Notice that the second sentence contains a different rationale from the one offered in the first. In the second sentence, Hayden says that officials ordered the taping to ensure that the transcripts of the interrogations were accurate. Perhaps. But in the first, he cryptically refers to an "internal check" on an inchoate interrogation program -- one of dubious legality -- that began with Abu Zubaydah's March 2002 capture.
What might that mean? On one reading, the tapes are there to ensure that the interrogators didn't go beyond what the administration was authorizing, as a check on the interrogators themselves. Recording, then, has the added virtue of (if you'll forgive the vulgarity) covering the CIA's ass, a hallmark of George Tenet's tenure as CIA director: they'd be able to say in internal administration discussions that Interrogator X didn't do a thing that John Yoo, Jay Bybee et. al. didn't say they can do. Yesterday's Newsweek report from Mike Isikoff and Mark Hosenball provided that explanation.
They also provide another, one that Kevin Whitelaw runs down in U.S. News, that the tapes were made "in part to document [Abu Zubaydah's] medical condition...
During the operation to capture him in 2002, Zubaydah was shot multiple times, including in the groin, and was treated by CIA medics.
"There were concerns that there be a record of his medical treatment and condition in the event that he died," says one intelligence official."
Though Hayden mentions -- without elaboration -- that Abu Zubaydah was "seriously wounded in a firefight," he doesn't link the videotaping to Abu Zubaydah's health. It's not inconceivable that the health issues prompted the videotaping: after all, the last thing CIA wants in a torture chamber is a dead body, as an interrogation of dubious legality could become a potential homicide. Documenting that the CIA didn't kill Abu Zubaydah makes a certain amount of sense -- certainly on the Cover Your Ass Principle.

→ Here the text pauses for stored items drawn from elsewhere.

(* ===== verification/Prelude.v ===== *)
(** * Verification of the EN75xx boot loader

    The repository is a vendor tree: U-Boot 2014.04, ARM Trusted Firmware 2.3
    and mbedtls, with the code EcoNet/Airoha added for the EN75xx routers.
    This library models that added code and the upstream code it cannot be
    understood without: the handling of bad NAND blocks, the flash layer on top
    of it, partitions, environment and boot arguments, the verification of
    firmware images on both sides of the secure monitor, the ways of upgrading
    over the network, the recovery over a serial line, and the tool that builds
    images.  The boot loader's target is a 32-bit little-endian ARM
    ([CONFIG_TARGET_EN7523_EVB]), the firmware's AArch64 in a release build.
    Below, [U/] is the U-Boot directory
    [src/bootloader/Uboot/u-boot-2014.04-rc1], [A/] the directory
    [src/bootloader/ATF/arm-trusted-firmware-2.3].

    ** The program

    The build host wraps a kernel into an image with a TRX header ([trx]).  The
    image arrives over TFTP ([ecnt_ImageUpgrade]), over multicast packets
    ([MultiUpgradeHandle]) or, in the first stage, over XMODEM
    ([xmodemReceive]).  The upgrade code locates the image inside its package
    ([parse_fip]), has it verified by the secure monitor, checks CRC and
    device-tree hashes, asks the partition table for the destination and
    writes through the flash layer ([flash_erase], [flash_write]), which
    selects the eMMC, NOR or NAND driver.  On NAND every block address goes
    through the bad-block management: the BBT (blocks bad since production,
    skipped) and the BMT (blocks that went bad later, each mapped to a block of
    the replacement pool at the end of the flash).

    The secure monitor answers the verification calls ([ecnt_sip_handler]): it
    maps the caller's memory, loads certificates from the package through a
    stack of storage drivers ([load_image]), parses and verifies them along the
    chain of trust ([auth_mod_verify_img]) down to the digest of the root key in
    the fuses, and compares digests.  The second stage loads its images the
    same way.

    At the start the environment, a hash table of variables, is read from the
    flash, on the first boot from an older place ([env_relocate_spec]).  From it
    and the boot flag the kernel's arguments are made ([bootargs_init]), and
    the command [flash imgread] loads and verifies the image that the flag
    names.

    ** Files

    Foundations:
    - [Prelude]: machine integers, the [outcome] of C code, the state monad
      [M] with the C loops [for_loop]/[for_each], array access [znth]/[zset],
      bytes.
    - [Crc] ([U/lib/crc32.c]): the table, its generator, the word-wise update
      [crc32_no_comp]; equivalence with the bit-serial register [crc_step].
    - [Ram]: ranges of a byte-addressed memory.

    Flash:
    - [NandIf]: the NAND driver's calls as the class [NandDev], its promises as
      [NandLaws] (calls may fail, marks included), and as [NandMarks] that a
      mark can be written, which the theorems on retries need.  [SimNand], a
      device with injected failures that keeps both; [StuckNand], one that keeps
      [NandLaws] only, for what happens then.
    - [BmtData], [Bmt] ([U/drivers/misc/ecnt/flash/bmt.c], [bmt.h]): structs,
      globals (the record [st]) and every function of the file.
    - [BmtBase], [BmtAlloc], [BmtMigrate], [BmtWrite], [BmtMap], [BmtUpdate],
      [BmtPersist], [BmtBbt], [BmtRecover], [BmtProps]: the theory of the bad
      block management.  The abstract state is the finite map [bmt_map]; the
      invariant between calls is [inv].  [BmtRefine]: the management as an ideal
      disk, and runs of failures and client accesses.
    - [FlashHal] ([U/drivers/misc/ecnt/flash/flashhal.c]): dispatch over the
      drivers (class [FlashDrv]); [FlashRmw], [FlashProps]: its
      read-modify-write functions against a flash that is an array of bytes
      ([NandMem]); [Reliable] is a driver that does not fail.

    Images and upgrade:
    - [Fip] ([U/drivers/misc/ecnt/image/fiptool.c], [ecnt_verify.c]): walk over
      the package's table of contents and the calls to the secure monitor
      (class [SecureMonitor]).
    - [ImgInfo] ([U/drivers/misc/ecnt/image/ecnt_image.c], first half): where
      kernel and root file system lie inside an image; libfdt is the class
      [Libfdt], and [EnvPolicy] says which calls of [setenv] are refused.
    - [Mtd], [MtdProps] ([U/drivers/misc/ecnt/image/ecnt_mtd.c]): the parser of
      the partition string and the layout of the partitions.
    - [Upgrade] ([ecnt_image.c], second half, [fit_all_image_verify] of
      [U/common/image-fit.c]), [MultiUpgrade]
      ([U/drivers/misc/ecnt/net/multiupgrade.c]), [UpgradeProps],
      [Reassembly]: the two upgrade paths.
    - [Skb] ([U/drivers/misc/ecnt/net/skbuff.c]): the pool of network buffers.
    - [Xmodem], [XmodemProps]
      ([A/plat/ecnt/common/drivers/xmodem/xmodem.c]): the XMODEM receiver.
    - [Trx], [TrxProps] ([src/tools/trx/trx.c]): the image tool, on a file
      system that is a map from names to bytes.

    Environment, arguments, commands:
    - [Qsort] ([U/lib/qsort.c], [strcmp] of [U/lib/string.c]), [Htab],
      [HtabText] ([U/lib/hashtable.c]): the table and its text form;
      [HtabBase], [HtabCreate], [HtabSearch], [HtabProps], [HtabRun],
      [HtabTextProps]: its theory.  The abstract state is a finite map ([repr]).
    - [EnvFlash] ([U/common/ecnt/env_flash.c], [U/common/env_common.c],
      [U/common/cmd_nvedit.c]), [MtkEnv]
      ([U/board/ecnt/en7523_evb/en7523_evb_mtk_env_parser.c]), [EnvProps],
      [EnvBoot], [EnvWit]: the environment and its copy in flash.
    - [BootArgs], [BootFlag] ([U/drivers/misc/ecnt/bootargs/ecnt_bootargs.c],
      [U/common/ecnt/cmd_bootflag.c]), [BootArgsProps], [BootFlagProps].  They
      reach the environment through the class [EnvOps]; [EnvLaws] is what it
      promises them, and [EnvArgs] discharges that promise for the hash table.
    - [FlashCmd], [FlashArgs], [FlashCmdProps] ([U/common/ecnt/cmd_flash.c]):
      the commands, and the boot arguments they pass on.

    Trusted firmware:
    - [AtfIo] ([A/drivers/io/io_storage.c], [io_memmap.c], [io_fip.c],
      [io_encrypted.c]), [AtfPlat] ([A/plat/ecnt/en7523/ecnt_io_storage.c]),
      [AtfLoad] ([load_image] of [A/common/bl_common.c]): the storage layer.  A
      driver calls the layer it is part of; the class [IoOps] stands for these
      calls and [io_stack] ties the knot.  [AtfIoBase], [AtfIoFip],
      [AtfLoadProps], [AtfProps]: one load as one walk over the package
      ([load_outcome]).
    - [AtfCert] ([A/drivers/auth/mbedtls/mbedtls_x509_parser.c], with
      [asn1parse.c] and [oid.c] of mbedtls), [AtfCertProps]: certificates.
    - [AtfCot] ([A/drivers/auth/tbbr/tbbr_cot.c]), [AtfAuth]
      ([A/drivers/auth/auth_mod.c], [img_parser_mod.c], [crypto_mod.c],
      [mbedtls/mbedtls_crypto.c], [A/plat/ecnt/en7523/ecnt_trusted_boot.c]),
      [AtfChain], [AtfTrust], [AtfBoot]: authentication.  The specification is
      the inductive predicate [trusted], for a stage that loads several images
      [rooted].
    - [AtfSip] ([A/plat/ecnt/common/ecnt_sip_svc.c], [ecnt_plat_common.c], the
      list of regions of [A/lib/xlat_tables_v2/xlat_tables_core.c],
      [load_auth_image] of [A/common/bl_common.c]), [AtfSipProps]: the secure
      service, with the invariant [sip_ok].  [AtfSecure]: the theorems on
      authentication and service, and a board with keys and packages for their
      witnesses.
    - [SecureBoot]: boot loader and firmware together; the class
      [SecureMonitor] of the boot loader is instantiated with the secure service
      ([monitor]), over one memory.

    A definition carries the name of the C function or object it translates.
    The body of a long function is divided into definitions named after what
    the part does; the comment in front says which part.  Static variables and
    globals are fields of the state record of their component; a component
    that calls another one holds the other's state and lifts its computations
    ([lift_hal], [on_vst], [u_vst], [m_vst], [on_io], [on_auth]).

    ** What the theorems show

    - Bad-block management, on chips where a mark can be written.  A
      successful [update_bmt] maps the failing block to a fresh block of the
      pool, leaves every other mapping alone, and the data of the block is in
      the replacement with the failing page replaced; the invariant is kept and
      the new table is in flash, unless the table was saved in the failing
      block itself.  This refines an ideal disk, in every run of replacements
      and accesses.  What is saved is what [load_bmt_data] finds after a
      restart.  Pages that cannot be read are outside of these promises.  The
      table of good blocks
      enumerates exactly the good blocks, and the translation of logical to
      physical blocks is injective.
    - Flash layer.  A partial write changes exactly the requested bytes; the
      erase of an unaligned range likewise, with the exception of a range that
      starts on an erase block and ends inside one; an unaligned eMMC read returns the requested slice.
    - Images.  A verification that answers success has had the monitor accept
      the digest of the image (of a boot loader image: the call with its size);
      it always ends.  The word-wise CRC is the
      bit-serial one.  What the image tool writes passes the boot loader's
      checks.
    - Partitions.  The parser ends on every string, the forward pass lays out
      aligned partitions in order inside the flash when no size is so large
      that it wraps around 2^32.
    - Upgrade.  The flash is written for a kernel only after the checks, the
      call of the secure monitor among them where secure boot is compiled in;
      fragments that arrive in the order of the wire, from any
      starting point, are reassembled to the image.  A network buffer is found
      as long as one is free.
    - XMODEM.  The receiver ends on every input, never delivers more than the
      buffer holds, and receives what a sender sends, repeated packets
      included.
    - Environment.  The hash table refines a finite map while it has unused
      slots; its text form, its copy in flash and the move of the first boot
      lose nothing.  The kernel's
      arguments are those the environment names, the boot flag is flipped
      without touching other bytes, the commands write and load what they name
      on a driver and in an environment that do not refuse.
    - Storage layer of the firmware.  [load_image] refines one walk over the
      package for every package and ends on every one; boot loader and firmware
      find the same entry.
    - Authentication.  The certificate parser reads nothing outside the
      certificate.  An accepted image has a digest that a chain of certificates
      from the key of the fuses vouches for, for the first image of a stage and
      for later ones whose certificates are not loaded again.  The secure
      service declares nothing else good (a decryption to [TZRAM2_BASE] apart),
      removes its mappings and keeps its invariant under any sequence of calls;
      its copy of the fuses changes only in calls for the fuse driver.  With the service as its monitor
      the boot loader accepts only a kernel image from the flash whose digest
      the chain vouches for ([secure_boot_chain]).
    - Defects.  Where the code does not do what it means to, a theorem proves
      it of the model: [update_bmt] can save its table into the block it then
      marks bad, [recover_bmt] reads [table[-1]], [flash_erase_non_block]
      erases from address 0, the overflow test of the partitions counted from
      the end cannot succeed, [mtdpart_setup] overruns its buffer, multicast
      images with bad hashes are accepted, sequence number 0 is written below
      the buffer, [alloc_skb] spins when the pool is exhausted, [hsearch_r] can
      overwrite an entry, so that [setenv] loses another variable, and takes
      "-f" for an option, [bootargs_init] can write past its array, the
      reader of the first boot runs out of its array, a certificate with a
      counter above 0 is refused, [migrate_from_bad] does not end when a block
      can be neither written nor marked and replaces unreadable pages by
      stale ones, a partition of 4095m overlaps others, the decryption call
      answers success for [TZRAM2_BASE] with nothing decrypted, "flash imgread"
      does not notice a refused variable, nor "flash upgrade" a refused write.

    ** Undefined behaviour, fuel and bounds

    A run has an [outcome]: [Done], [Undef] for an access outside its object
    (in the firmware: outside the mapped memory) or another behaviour the C
    standard leaves undefined, and [OutOfFuel], also for a function that waits
    for ever.  Arithmetic that wraps in C is written with [u8], [u16], [u32],
    [u64], [s32].  Loops with a known count are structural.  Fuel bounds the
    rest, and the theorems about such functions include that the run ends:
    [migrate_from_bad] and the table writers give up a block of the pool per
    retry, so the number of available blocks plus one is enough
    ([avail_count]); the walk over a FIP advances by at least the size of an
    entry, in the firmware up to the end of the mapped memory ([toc_fuel]); the
    partition parser consumes a character per step; a packet of XMODEM consumes
    a character or a retry; a chain of certificates has at most [MAX_CHAIN]
    members ([chain_length_max], [recursive_fuel]); the search for an extension
    is given the length of the certificate, and the theorems that
    need its result have a run that completed.

    ** What is not modelled

    Drivers of flash chips, Ethernet and switch (register access), libfdt,
    hash functions, ciphers and signatures ([Gcm], [Crypto]), sizes fixed by the
    build ([CotSizes]), the capacity of the translation tables ([Xlat]), the
    fuse driver, clocks and the entry of the kernel ([SipHost]): parameters,
    with what the code relies on as hypotheses ([FuseLaws]: the driver leaves
    the hash mode in the firmware's copy of the fuses as it is).  The secure monitor as the boot loader sees it
    is the class [SecureMonitor]; [SecureBoot] fills it with the firmware's code.
    Console
    output, LEDs and cache maintenance are left out, and so is another core or
    the normal world changing memory during a call.  The upstream rest of
    U-Boot, ATF and mbedtls is not part of the program's own logic; the ATF
    tree's copies of [bmt.c] repeat the modelled file. *)

From stdpp Require Import base numbers list option gmap sorting.
From Stdlib Require Import ZArith Lia.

But that still isn't the explanation that Hayden offered. Hayden, of course, wasn't part of CIA in 2002, and only found out about the tapes in 2006, when he was principle deputy director of national intelligence.
A real answer, if it ever comes, is going to have to come from George Tenet or one of his subordinates -- maybe even someone who was in the chamber with Abu Zubaydah and made the decision on the spot. (That, of course, wouldn't explain why al-Nashiri's interrogation was videotaped, but still.) And that answer is surely only going to come when someone's hand is on top of a Bible.